| PROBLEM TO WORK ON |
Filter the entries below, keeping every line that has the word "Local".

[Source records]
+ + + + +

(* ===== verification/IdsApi.v ===== *)
(** * The alert API beside the IDS (ids-vm/ids-api.py)

    The tail of Suricata's log, the two rings, the SSE streams with their queues
    and the GET routes.  A stream's handler runs in its own thread: a broadcast, a
    subscription and a round of a stream are atomic steps in any order.  A poll of
    the log sees the file's inode, size and bytes; positions are bytes, and texts
    are free of carriage returns.  The date parser and the clock are parameters. *)
From S2P Require Import Prelude PyVal Json JsonLoads Models Flow Consumer.
Local Open Scope string_scope.
Local Open Scope Z_scope.
Local Open Scope list_scope.

Definition RING_ALERTS : nat := 2000.
Definition RING_FLOWS : nat := 2000.
Definition SSE_MAX_CLIENTS : nat := 8.
Definition SSE_QUEUE_SIZE : nat := 256.

Record ids_state := Ids {
  ring_alerts : list pyval; ring_flows : list pyval;
  sse_clients : list nat;
  queues : gmap nat (list string) (* of every open stream, subscribed or not *);
  next_stream : nat }.
Definition ids0 : ids_state := Ids [] [] [] ∅ 0.

Definition set_alerts l s := Ids l (ring_flows s) (sse_clients s) (queues s) (next_stream s).
Definition set_flows l s := Ids (ring_alerts s) l (sse_clients s) (queues s) (next_stream s).
Definition set_streams cs qs s := Ids (ring_alerts s) (ring_flows s) cs qs (next_stream s).

Definition str_ltb (a b : string) : bool := negb (str_leb b a).

Section Ids.
Context `{PyRepr} (json_loads : string -> option pyval).

(** ** Broadcast *)
Definition sse_message (ev : pyval) : string := ("data: " ++ json_dumps false ev ++ chr 10 ++ chr 10)%string.

Definition queue_full (q : list string) : bool := (SSE_QUEUE_SIZE <=? length q)%nat.
(** The clients whose queue is full. *)
Definition is_dead (qs : gmap nat (list string)) (id : nat) : Prop :=
  match qs !! id with Some q => queue_full q = true | None => False end.
#[export] Instance is_dead_dec qs id : Decision (is_dead qs id).
Proof. unfold is_dead. destruct (qs !! id); apply _. Defined.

+ + + + +

| TASK SOLUTION |
Local Open Scope string_scope.
Local Open Scope Z_scope.
Local Open Scope list_scope.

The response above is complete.